§ **What is expected**
From the line with "bytes_ok l → 0" through the final line of the entries below, write out each line exactly and nothing else.

******************************

(** The unrolled loop of [parse_ethhdr_vlan]: [n] rounds are left, [i] is the
    loop counter, [vlans] the caller's [struct collect_vlans] if it passed one. *)
Fixpoint vlan_loop (n : nat) (i : nat) (h_proto vlh data_end : Z)
    (vlans : option (list Z)) : xprog (Z * Z * option (list Z)) :=
  match n with
  | O => pret (h_proto, vlh, vlans)
  | S n =>
    if negb (proto_is_vlan h_proto) then pret (h_proto, vlh, vlans)
    else if data_end <? vlh + vlan_hdr.sizeof then pret (h_proto, vlh, vlans)
    else
    let! h_proto := load16 (vlan_hdr.h_vlan_encapsulated_proto vlh) in
    let! vlans := match vlans with
                  | None => pret None
                  | Some id =>
                    let! tci := load16 (vlan_hdr.h_vlan_TCI vlh) in
                    pret (Some (<[i := Z.land (bpf_ntohs tci) VLAN_VID_MASK]> id))
                  end in
    vlan_loop n (S i) h_proto (vlh + vlan_hdr.sizeof) data_end vlans
  end.

Definition parse_ethhdr_vlan (nh : hdr_cursor) (data_end : Z)
    (vlans : option (list Z)) : xprog (parsed * option (list Z)) :=
  let eth := pos nh in
  let hdrsize := ethhdr.sizeof in
  if data_end <? pos nh + hdrsize then pret (-1, nh, None, vlans)
  else
  let! h_proto := load16 (ethhdr.h_proto eth) in
  let! (h_proto, vlh, vlans) :=
    vlan_loop VLAN_MAX_DEPTH 0 h_proto (pos nh + hdrsize) data_end vlans in
  pret (h_proto, mk_cursor vlh, Some eth, vlans).

Definition parse_ethhdr (nh : hdr_cursor) (data_end : Z) : xprog parsed :=
  let! (r, _) := parse_ethhdr_vlan nh data_end None in pret r.

Definition parse_ip6hdr (nh : hdr_cursor) (data_end : Z) : xprog parsed :=
  let ip6h := pos nh in
  if data_end <? ip6h + ipv6hdr.sizeof then pret (-1, nh, None)
  else
  let! nexthdr := load8 (ipv6hdr.nexthdr ip6h) in
  pret (nexthdr, mk_cursor (ip6h + ipv6hdr.sizeof), Some ip6h).

Definition parse_iphdr (nh : hdr_cursor) (data_end : Z) : xprog parsed :=
  let iph := pos nh in
  if data_end <? iph + iphdr.sizeof then pret (-1, nh, None)
  else
  let! vihl := load8 (iphdr.version_ihl iph) in
  let hdrsize := iphdr.ihl_of vihl * 4 in
  if hdrsize <? iphdr.sizeof then pret (-1, nh, None)
  else if data_end <? pos nh + hdrsize then pret (-1, nh, None)
  else
  let! protocol := load8 (iphdr.protocol iph) in
  pret (protocol, mk_cursor (pos nh + hdrsize), Some iph).

Definition parse_icmp6hdr (nh : hdr_cursor) (data_end : Z) : xprog parsed :=
  let icmp6h := pos nh in
  if data_end <? icmp6h + icmp6hdr.sizeof then pret (-1, nh, None)
  else
  let! icmp6_type := load8 (icmp6hdr.icmp6_type icmp6h) in
  pret (icmp6_type, mk_cursor (icmp6h + icmp6hdr.sizeof), Some icmp6h).

Definition parse_icmphdr (nh : hdr_cursor) (data_end : Z) : xprog parsed :=
  let icmph := pos nh in
  if data_end <? icmph + icmphdr.sizeof then pret (-1, nh, None)
  else
  let! type := load8 (icmphdr.type icmph) in
  pret (type, mk_cursor (icmph + icmphdr.sizeof), Some icmph).

Definition parse_icmphdr_common (nh : hdr_cursor) (data_end : Z) : xprog parsed :=
  let h := pos nh in
  if data_end <? h + icmphdr_common.sizeof then pret (-1, nh, None)
  else
  let! type := load8 (icmphdr_common.type h) in
  pret (type, mk_cursor (h + icmphdr_common.sizeof), Some h).

Definition parse_udphdr (nh : hdr_cursor) (data_end : Z) : xprog parsed :=
  let h := pos nh in
  if data_end <? h + udphdr.sizeof then pret (-1, nh, None)
  else
  let nh := mk_cursor (h + udphdr.sizeof) in
  let! l := load16 (udphdr.len h) in
  let len := s32 (u64 (bpf_ntohs l - udphdr.sizeof)) in
  if len <? 0 then pret (-1, nh, Some h) else pret (len, nh, Some h).

Definition parse_tcphdr (nh : hdr_cursor) (data_end : Z) : xprog parsed :=
  let h := pos nh in
  if data_end <? h + tcphdr.sizeof then pret (-1, nh, None)
  else
  let! b := load8 (tcphdr.doff_byte h) in
  let len := tcphdr.doff_of b * 4 in
  if len <? tcphdr.sizeof then pret (-1, nh, None)
  else if data_end <? pos nh + len then pret (-1, nh, None)
  else pret (len, mk_cursor (pos nh + len), Some h).

(** ** The bytes in front of the cursor *)
Definition rest (s : xdp_md) (p : Z) : list Z := drop (Z.to_nat (p - data s)) (pkt s).

Section rest.
Context (s : xdp_md) (Hw : wf_xdp s).

Lemma length_rest p :
  data s ≤ p ≤ data_end s → Z.of_nat (length (rest s p)) = data_end s - p.
Proof using Hw.
  intros Hp. unfold rest. rewrite length_drop.
  pose proof (length_pkt s Hw). unfold pkt_len in *. lia.
Qed.

Lemma rest_bytes_ok p : bytes_ok (rest s p).
Proof using Hw. apply Forall_drop. by apply pkt_bytes_ok. Qed.

Lemma rest_add p n : data s ≤ p → 0 ≤ n → rest s (p + n) = drop (Z.to_nat n) (rest s p).
Proof using Type.
  intros. unfold rest. rewrite drop_drop. f_equal. lia.
Qed.

Lemma load_rest p q o n :
  q = p + o → data s ≤ p ≤ data_end s → 0 ≤ o → 0 ≤ n → o + n ≤ length (rest s p) →
  load_bytes q n s = Some (sub o n (rest s p), s).
Proof using Hw.
  intros -> Hp Ho Hn Hl. rewrite length_rest in Hl by done.
  unfold load_bytes. rewrite !(proj2 (Z.leb_le _ _)) by lia. simpl. do 2 f_equal.
  pose proof (wf_data_nonneg s Hw).
  apply list_eq. intros i. unfold rest, pkt, pkt_len. rewrite !lookup_sub.
  case_decide; [|done]. rewrite lookup_drop, lookup_sub. case_decide; [|lia]. f_equal. lia.
Qed.

Lemma wp_load_rest p q o n Q :
  q = p + o → data s ≤ p ≤ data_end s → 0 ≤ o → 0 ≤ n → o + n ≤ length (rest s p) →
  Q (sub o n (rest s p)) s → wp (load_bytes q n) s Q.
Proof using Hw. intros. unfold wp. by erewrite load_rest. Qed.
End rest.

(** ** Specifications on bytes

    A specification maps the bytes in front of the cursor to the result, the
    number of bytes consumed and whether the header address is stored. *)
Definition hdr_spec : Type := list Z → Z * Z * bool.

Definition reject : Z * Z * bool := (-1, 0, false).

(** A header of fixed [size] whose result is the byte at offset [field]. *)
Definition fixed_spec (size field : Z) : hdr_spec := λ l,
  if length l <? size then reject else (le_val (sub field 1 l), size, true).

Definition ip_spec : hdr_spec := λ l,
  if length l <? 20 then reject
  else let n := iphdr.ihl_of (le_val (sub 0 1 l)) * 4 in
  if (n <? 20) || (length l <? n) then reject
  else (le_val (sub 9 1 l), n, true).

Definition udp_spec : hdr_spec := λ l,
  if length l <? 8 then reject
  else let n := bpf_ntohs (le_val (sub 4 2 l)) in
  (if n <? 8 then -1 else n - 8, 8, true).

Definition tcp_spec : hdr_spec := λ l,
  if length l <? 20 then reject
  else let n := tcphdr.doff_of (le_val (sub 12 1 l)) * 4 in
  if (n <? 20) || (length l <? n) then reject else (n, n, true).

(** VLAN tags following an EtherType, at most [n] of them: the EtherType behind
    the tags, the VLAN identifiers and the number of tags skipped. *)
Fixpoint vlan_tags (n : nat) (proto : Z) (l : list Z) : Z * list Z * nat :=
  match n with
  | O => (proto, [], O)
  | S n =>
    if proto_is_vlan proto then
      match l with
      | t0 :: t1 :: p0 :: p1 :: l =>
        let '(proto', ids, k) := vlan_tags n (le_val [p0; p1]) l in
        (proto', (256 * t0 + t1) mod 4096 :: ids, S k)
      | _ => (proto, [], O)
      end
    else (proto, [], O)
  end.

Definition eth_spec : hdr_spec := λ l,
  if length l <? 14 then reject
  else let '(proto, _, k) := vlan_tags VLAN_MAX_DEPTH (le_val (sub 12 2 l)) (drop 14 l) in
  (proto, 14 + 4 * k, true).

(** ** The contract *)
Definition to_parsed (nh : hdr_cursor) (o : Z * Z * bool) : parsed :=
  let '(r, n, stored) := o in
  (r, mk_cursor (pos nh + n), if stored then Some (pos nh) else None).

Class HeaderParser (p : hdr_cursor → Z → xprog parsed) (spec : hdr_spec) : Prop := {
  parser_refines : ∀ s nh, wf_xdp s → data s ≤ pos nh ≤ data_end s →
    p nh (data_end s) s = Some (to_parsed nh (spec (rest s (pos nh))), s);
  parser_spec_ok : ∀ l r n stored, bytes_ok l → spec l = (r, n, stored) →
    0 ≤ n ≤ length l ∧ -1 ≤ r ∧ (0 ≤ r → stored = true ∧ 0 < n);
}.

(** ** Every parser meets its specification *)
Section parser_lemmas.
Context (s : xdp_md) (Hw : wf_xdp s) (p : Z) (Hp : data s ≤ p ≤ data_end s).

(** The bounds test of the code is a test on the number of bytes left. *)
Lemma bounds_rest n : (data_end s <? p + n) = (length (rest s p) <? n).
Proof using Hw Hp. rewrite length_rest by done. lia. Qed.

Lemma bind_load8 {A} q o (k : Z → xprog A) :
  q = p + o → 0 ≤ o → o + 1 ≤ length (rest s p) →
  pbind (load8 q) k s = k (le_val (sub o 1 (rest s p))) s.
Proof using Hw Hp.
  intros. unfold load8, pbind. by erewrite (load_rest s Hw p) by (done || lia).
Qed.

Lemma bind_load16 {A} q o (k : Z → xprog A) :
  q = p + o → 0 ≤ o → o + 2 ≤ length (rest s p) →
  pbind (load16 q) k s = k (le_val (sub o 2 (rest s p))) s.
Proof using Hw Hp.
  intros. unfold load16, pbind. by erewrite (load_rest s Hw p) by (done || lia).
Qed.
End parser_lemmas.

Lemma le_val_sub_range l o n :
  bytes_ok l → 0 ≤ o → 0 ≤ n → o + n ≤ length l → is_word (8 * n) (le_val (sub o n l)).
Proof.
  intros. pose proof (le_val_range (sub o n l) ltac:(auto with word)) as Hr.
  rewrite length_sub in Hr by lia. by rewrite Z2Nat.id in Hr.
Qed.

Lemma swab16_range x : is_word 16 (swab16 x).
Proof. apply wrap_range. lia. Qed.

(** [parser_bounds] turns the bounds tests into tests on the bytes left;
    [parser_load o] executes the load at offset [o] from the cursor. *)
Ltac parser_bounds Hw Hp :=
  autounfold with hdr; rewrite ?(bounds_rest _ Hw _ Hp).
Ltac parser_load Hw Hp o :=
  first [rewrite (bind_load8 _ Hw _ Hp _ o) by lia | rewrite (bind_load16 _ Hw _ Hp _ o) by lia].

******************************

§ **Output**
  bytes_ok l → 0 ≤ o → 0 ≤ n → o + n ≤ length l → is_word (8 * n) (le_val (sub o n l)).
Proof.
  intros. pose proof (le_val_range (sub o n l) ltac:(auto with word)) as Hr.
  rewrite length_sub in Hr by lia. by rewrite Z2Nat.id in Hr.
Qed.

Lemma swab16_range x : is_word 16 (swab16 x).
Proof. apply wrap_range. lia. Qed.

(** [parser_bounds] turns the bounds tests into tests on the bytes left;
    [parser_load o] executes the load at offset [o] from the cursor. *)
Ltac parser_bounds Hw Hp :=
  autounfold with hdr; rewrite ?(bounds_rest _ Hw _ Hp).
Ltac parser_load Hw Hp o :=
  first [rewrite (bind_load8 _ Hw _ Hp _ o) by lia | rewrite (bind_load16 _ Hw _ Hp _ o) by lia].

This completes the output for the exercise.